Governors of N.Y., N.J. and Conn. announce 14-day quarantine for visitors from states with high coronavirus rates

New York Gov. Andrew Cuomo, appearing with New Jersey Gov. Phil Murphy and Conn. Gov. Ned Lamont, announced that visitors to those three states who come from states with high infection rates of coronavirus will have to quarantine for 14 days.

Video Transcript

ANDREW CUOMO: We now have to make sure that the rate continues to drop. And that's what keeps me up at night and I'm sure keeps them up at night. So we have to make sure we're doing everything and we're diligent and our citizens are diligent. We also have to make sure the virus doesn't come in on a plane again. Learned that lesson. Been there, done that.

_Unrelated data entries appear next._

(* ===== verification/CollateralVault.v ===== *)
(** * The collateral vault of a market

    [autara-lib/src/state/collateral_vault.rs]. *)
From S2P Require Import Prelude.
From S2P Require Import Errors.
From S2P Require Import Monad.
From S2P Require Import FixedPoint.
From S2P Require Import Pda.
From S2P Require Import OracleRate.
From S2P Require Import Oracle.

Record CollateralVault : Type := mkCollateralVault {
  mint : Pubkey;
  mint_decimals_ : Z;
  vault : Pubkey;
  total_collateral_atoms : Z;
  oracle_config : OracleConfig }.

Definition set_total_collateral (x : Z) (v : CollateralVault) : CollateralVault :=
  mkCollateralVault (mint v) (mint_decimals_ v) (vault v) x (oracle_config v).
Definition put_oracle_config (x : OracleConfig) (v : CollateralVault) : CollateralVault :=
  mkCollateralVault (mint v) (mint_decimals_ v) (vault v) (total_collateral_atoms v) x.

Definition initialize (mint : Pubkey) (mint_decimals : Z) (vault : Pubkey)
  (oracle_config : OracleConfig) : ST CollateralVault () :=
  st_guard (MAX_EXPONENT_ABS <? as_i64 mint_decimals) UnsupportedMintDecimals ;;;
  let! _ := st_lift (config_validate oracle_config) in
  st_modify (fun v => mkCollateralVault mint mint_decimals vault
                        (total_collateral_atoms v) oracle_config).

(** [mint_decimals]: [as u8] *)
Definition mint_decimals (self : CollateralVault) : Z := as_u8 (mint_decimals_ self).

Definition set_oracle_config (c : OracleConfig) : ST CollateralVault () :=
  st_modify (put_oracle_config c).

Section Ops.
Context {FX : FixedCrate}.

Definition deposit_collateral (atoms : Z) : ST CollateralVault () :=
  let! self := st_get in
  let! t := st_lift (safe_add (total_collateral_atoms self) atoms) in
  st_modify (set_total_collateral t).

Definition withdraw_collateral (atoms : Z) : ST CollateralVault () :=
  let! self := st_get in
  let! t := st_lift (safe_sub (total_collateral_atoms self) atoms) in
  st_modify (set_total_collateral t).

End Ops.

So we're announcing today a joint travel advisory. People coming in from states that have a high infection rate must quarantine for 14 days. And we have a calibration for the infection rate, and any state that goes over that infection rate, that state will be subject to the quarantine.

It's only for the simple reason that we worked very hard to get the viral transmission rate down. We don't want to see it go up because a lot of people come into this region and they could literally bring the infection with them. It wouldn't be malicious or malevolent, but it would still be real.

So we are jointly instituting that travel advisory today. Because what happens in New York happens in New Jersey happens in Connecticut.

Infection rate formula will be 10 per 100,000 on a seven-day rolling average or 10% of the total population positive on a seven-day rolling average. So any state that has an infection rate above that would require a 14-day quarantine.

As of today, the states that are above that level are Alabama, Arkansas, Arizona, Florida, North Carolina, South Carolina, Washington, Utah, Texas. That's as of today. The states themselves can change as the infection rate changes. And we will update daily what states are above that infection rate.